Design science output or artifacts includes constructs, models, methods, and instantiations, while the natural science activities include build, evaluate, theorize, and justify.
Vijay K. Vaishnavi (Author of Design Science Research Methods and Patterns)
The four artifact types comprise:. Constructs: Articulate set of concepts that are used to describe problems within a domain and specify their solutions. Constructs also form the vocabulary of a discipline. Models: Define a set of statements which express relationships among constructs and represent real-world design activities in a domain.
Methods: A sequence of steps used to execute a task. These steps provide guidelines on how to solve problems with the use of constructs and models. Furthermore, methods can be described as a set of methodological tools that are created by design science and applied by natural science. Instantiations: The utilization of constructs, models, and methods to showcase an artifact in a domain.
They demonstrate the effectiveness of constructs, models, and methods. Instantiations provide working artifacts that can drive significant advancement improvement in both design and natural sciences.
A DSR methodology incorporates five stages of a design cycle to address design research problems. These phases are designed to aid sustainable development during the research and transfer knowledge from one iteration to the next iteration until a desired result is achieved. The next section explains the DSR processes. The DSR process follows a stepwise approach structured as five phases, shown in Figure 1.

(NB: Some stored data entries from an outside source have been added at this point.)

(** * CanSat flight-simulation front-ends: a shallow embedding

    Two Python programs drive the RocketPy engine and plot its result with
    Matplotlib: [CansatTerminal.py], an interactive script, and
    [flask_app.py], a one-route web view.  The engine, NumPy, Matplotlib and
    the interpreter built-ins are not part of the repository; they appear
    here as interfaces (the float built-ins, the engine's answers) or as a
    small state machine (pyplot's figure registry).  The code of the two
    programs is embedded statement by statement over a state-and-exception
    monad. *)

From Stdlib Require Import String Ascii List Bool ZArith QArith Lia.
From Stdlib Require Import DecimalString.
From Stdlib Require DecimalNat DecimalFacts.
Import ListNotations.
Set Warnings "-register-all".
Close Scope Q_scope.
Open Scope string_scope.

(** ** Exceptions and results *)

Inductive exc_class :=
| ValueError | IndexError | NameError | EOFError | AttributeError
| OtherError (name : string).

Definition class_name (c : exc_class) : string :=
  match c with
  | ValueError => "ValueError"
  | IndexError => "IndexError"
  | NameError => "NameError"
  | EOFError => "EOFError"
  | AttributeError => "AttributeError"
  | OtherError n => n
  end.

(** An instance of [Exception]: its class, [str(e)], and the stack frames
    that [traceback.format_exc()] prints for it. *)
Record exn := mkExn {
  exc_type : exc_class;
  exc_str : string;
  exc_frames : string
}.

Definition newline : string := String (ascii_of_nat 10) EmptyString.

(** [traceback.format_exc()] while [e] is being handled. *)
Definition format_exc (e : exn) : string :=
  "Traceback (most recent call last):" ++ newline ++ exc_frames e
  ++ class_name (exc_type e) ++ ": " ++ exc_str e ++ newline.

(** What an external call answers: a value or a raised [Exception]. *)
Inductive Exc (A : Type) :=
| Val (a : A)
| Err (e : exn).
Arguments Val {A} a.
Arguments Err {A} e.

(** What a statement sequence ends in.  [Exit] is the [SystemExit] of
    [exit()]: it is not an [Exception], so [except Exception] lets it
    through. *)
Inductive Res (A : Type) :=
| Ok (a : A)
| Raise (e : exn)
| Exit.
Arguments Ok {A} a.
Arguments Raise {A} e.
Arguments Exit {A}.

(** ** The monad of the scripts: state passing with exceptions.
    A raised exception keeps the state reached so far. *)
Section Monad.
Context {S : Type}.

Definition M (A : Type) : Type := S -> Res A * S.

Definition ret {A} (a : A) : M A := fun s => (Ok a, s).

Definition bind {A B} (c : M A) (k : A -> M B) : M B :=
  fun s =>
    match c s with
    | (Ok a, s') => k a s'
    | (Raise e, s') => (Raise e, s')
    | (Exit, s') => (Exit, s')
    end.

Definition raise {A} (e : exn) : M A := fun s => (Raise e, s).

(** [exit()] *)
Definition sys_exit {A} : M A := fun s => (Exit, s).

Definition modify (f : S -> S) : M unit := fun s => (Ok tt, f s).

Definition gets {A} (f : S -> A) : M A := fun s => (Ok (f s), s).

(** An external call's answer enters the script. *)
Definition ext {A} (r : Exc A) : M A :=
  match r with
  | Val a => ret a
  | Err e => raise e
  end.

(** [try: body / except Exception as e: handler e] *)
Definition try_except {A} (body : M A) (handler : exn -> M A) : M A :=
  fun s =>
    match body s with
    | (Raise e, s') => handler e s'
    | r => r
    end.
End Monad.
Arguments M S A : clear implicits.

Declare Scope py_scope.
Delimit Scope py_scope with py.
Notation "x <- c ;; k" := (bind c (fun x => k))
  (at level 61, c at next level, right associativity) : py_scope.
Notation "c ;; k" := (bind c (fun _ => k))
  (at level 61, right associativity) : py_scope.
Open Scope py_scope.

(** ** The float built-ins *)

(** Python's [float] as the programs use it.  [float_of_string s] is
    [float(s)], with [None] for [ValueError]; on the empty string it raises. *)
Class PyFloat (float : Type) := {
  float_of_string : string -> option float;
  float_of_empty : float_of_string EmptyString = None;
  str_float : float -> string;            (* f"{x}" *)
  format_2f : float -> string;            (* f"{x:.2f}" *)
  lit : Q -> float;                       (* a decimal literal *)
  of_int : Z -> float;
  fmul : float -> float -> float;
  fadd : float -> float -> float;
  fdiv : float -> float -> float;
  fneg : float -> float;
  fpow : float -> Z -> float
}.

(** Standard output: the prompt of [input] and the lines of [print]. *)
Inductive output :=
| Prompt (text : string)
| Printed (line : string).

Section Intake.
Context {float : Type} {H : PyFloat float}.

Definition prompt_text (prompt : string) (default_value : float) : string :=
  prompt ++ " [" ++ str_float default_value ++ "]: ".

Definition entrada_invalida : output :=
  Printed "Entrada inválida. Por favor, ingrese un número.".

Definition eof_error : exn :=
  mkExn EOFError "EOF when reading a line" EmptyString.
(** After the first line with [marker]: a count, then that many lines,
    each of which [line] relates to an item. *)
Definition counted_block {A} (marker : string) (line : string -> A -> Prop)
           (lines : list string) (items : list A) : Prop :=
  exists (i : nat) l,
    first_marker marker lines i /\
    lines !! (i + 1)%nat = Some l /\ int l = Ret (Z.of_nat (length items)) /\
    Forall2 line (take (length items) (drop (i + 2) lines)) items.

Definition gmesh_format (lines : list string) (nodes : list point)
           (elements : list (Z * Z * Z)) : Prop :=
  counted_block "$Nodes" node_line lines nodes /\
  counted_block "$Elements" element_line lines elements.

(** The counts a file declares: [N] on line 0, [T] on line [N+1]. *)
Definition declares_N (lines : list string) (N : Z) : Prop :=
  exists l, getitem lines 0 = Ret l /\ int l = Ret N.
Definition declares_T (lines : list string) (N T : Z) : Prop :=
  exists l, getitem lines (N + 1) = Ret l /\ int l = Ret T.

(** The malformed files: a coordinate line that is not three tokens, a
    tetrahedron line of fewer than five tokens, or fewer lines than the
    declared counts ask for. *)
Inductive malformed (lines : list string) : Prop :=
| bad_coord_line N i l :
    declares_N lines N -> 1 <= i <= N ->
    getitem lines i = Ret l -> length (split l) <> 3%nat ->
    malformed lines
| bad_tet_line N T i l :
    declares_N lines N -> declares_T lines N T ->
    N + 2 <= i < N + T + 2 ->
    getitem lines i = Ret l -> (length (split l) < 5)%nat ->
    malformed lines
| no_tet_count N :
    declares_N lines N -> Z.of_nat (length lines) <= N + 1 ->
    malformed lines
| too_few_lines N T :
    declares_N lines N -> declares_T lines N T ->
    Z.of_nat (length lines) < N + T + 2 ->
    malformed lines.

End Formats.

(** ** Instances and sample files *)

(** An instance of the float interface for running the definitions on
    examples: the integer-valued floats written without a fraction. *)
Definition ZFloat : PyFloat := {|
  float := Z;
  float_of_string := fun s => match int s with Ret z => Some z | _ => None end;
  str_float := str;
  float_of_Z := fun z => z;
  float_div := Z.div;
  float_mul := Z.mul;
  float_is_zero := Z.eqb 0;
  float_round := fun z => z;
  float_round_to := fun z _ => z;
|}.

Definition lines_of (l : list string) : string := concat_str (map (fun s => s +:+ nl) l).
(* ===================================================================== *)
(** * Vocabulary of the properties *)
(* ===================================================================== *)

(** [needle in hay] on strings. *)
Definition contains (needle hay : string) : Prop :=
  exists pre post, hay = pre +:+ needle +:+ post.

(** The message [m] is the notification of the leave [l]: it goes to the
    address of the leave's user, and its text names the leave type, the
    description, the date range (from the date of the first leave date's
    [starts_at] to the date of the last one's [ends_at]) and the decision. *)
Definition announces (str_LeaveType : LeaveType.t -> string)
    (l : Leave.t) (label : string) (m : EmailMessage.t) : Prop :=
  EmailMessage.recipient_list m = [User.email (Leave.user l)] /\
  contains (str_LeaveType (Leave.leave_type l)) (EmailMessage.subject m) /\
  contains (str_option (Leave.description l)) (EmailMessage.subject m) /\
  contains label (EmailMessage.message m) /\
  exists d1 d2,
    first (Leave.leavedate_set l) = Some d1 /\ last (Leave.leavedate_set l) = Some d2 /\
    contains (isoformat (date_of (LeaveDate.starts_at d1)) +:+ " to " +:+
              isoformat (date_of (LeaveDate.ends_at d2)))
             (EmailMessage.message m).

(** The bulk actions of the leave admin with the status each assigns and the
    word it puts in the mail. *)
Definition leave_actions (str_LeaveType : LeaveType.t -> string)
    (backend : EmailMessage.t -> option Exception)
  : list ((Orm.QuerySet Leave.t -> M World unit) * Leave.STATUS * string) :=
  [ (LeaveAdmin.make_approved str_LeaveType backend, Leave.APPROVED, "approved");
    (LeaveAdmin.make_rejected str_LeaveType backend, Leave.REJECTED, "rejected") ].

(** A queryset whose condition does not read the status column, as a
    selection by primary key is. *)
Definition status_independent (queryset : Orm.QuerySet Leave.t) : Prop :=
  forall s l, queryset (Leave.set_status s l) = queryset l.

(** [pk__in=selected]. *)
Definition pk_in (selected : list nat) : Orm.QuerySet Leave.t :=
  fun l => existsb (Nat.eqb (Leave.pk l)) selected.

(** [status=s], the condition of the change list's status filter. *)
Definition status_eqb (a b : Leave.STATUS) : bool :=
  match a, b with
  | Leave.APPROVED, Leave.APPROVED => true
  | Leave.REJECTED, Leave.REJECTED => true
  | Leave.OTHER x, Leave.OTHER y => String.eqb x y
  | _, _ => false
  end.
Definition status_is (s : Leave.STATUS) : Orm.QuerySet Leave.t :=
  fun l => status_eqb (Leave.status l) s.

(* ===================================================================== *)
(** * Sample data *)
(* ===================================================================== *)

Module Samples.

Definition today : date := mkdate 2018 6 15.

(** Two contracts with the same dates, one of them switched off. *)
Definition contract_on : Contract.t :=
  Contract.mk 1 "Support 2018" true 1 2 (Some (mkdate 2018 1 1)) None None.
Definition contract_off : Contract.t :=
  Contract.mk 2 "Support 2018" false 1 2 (Some (mkdate 2018 1 1)) None None.

(** A world with one open timesheet and no leave. *)
Definition timesheet_open : Timesheet.t := Timesheet.mk 1 7 6 2018 Timesheet.ACTIVE.
Definition world_timesheets : World := mkWorld [] [timesheet_open] [].

(** Leaves of one user: a week in July with two leave dates, and a leave
    that has no leave date yet. *)
Definition alice : User.t := User.mk 7 "alice" "Alice" "Martin" "alice@example.org".
Definition holiday : LeaveType.t := LeaveType.mk 1 "Holiday" None.
Definition str_name (x : LeaveType.t) : string := LeaveType.name x.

Awareness of problem: The DSR process begins by identifying the problem under study. The identified problem may arise from multiple sources, such as the literature or current problems in the industry. The research problem needs to be clearly defined and articulated. The output of this phase is a formal or informal proposal for new research.
In this study, the core problem is identifying an effective approach to modeling changing customer behavior as a means to understand and improve customer retention. Included is the need to carry out experimentation in areas of little theory, such as the impact of social connections. A rich environment of internal and external data provide additional context, motivating a data-driven strategy.
Suggestion: Possible solutions about the research problem are explored and evaluated, leading to the acquisition of further insights to the domain under study. The specifications of the appropriate solutions to the research problem are defined.
Design Science Research Methods and Patterns: Innovating Information and Communication Technology
The output of this phase is a conditional design or representation of proposed solutions. This is articulated in diagrammatic and narrative form. Machine learning approaches are selected and tested using the dataset and R code. Development: This phase involves further developing and implementing DSR artifacts based on the suggestions from the previous phase.
During this phase, the CADET approach is further developed using a selected machine learning algorithm, refining R code to better generate the required outputs. Evaluation: Developed artifacts are analyzed and evaluated according to the criteria set awareness of problem phase. Deviations and expectations should be noted and explained. If the outcomes derived from the development or evaluation phase do not meet the objectives of the problem, the design cycle returns to the first phase, along with the knowledge gained from the process of the first round of work.
The phase may be iterated until the evaluation of the artifacts meets the solution requirements. The outputs of this phase should improve the efficiency and effectiveness of the artifacts.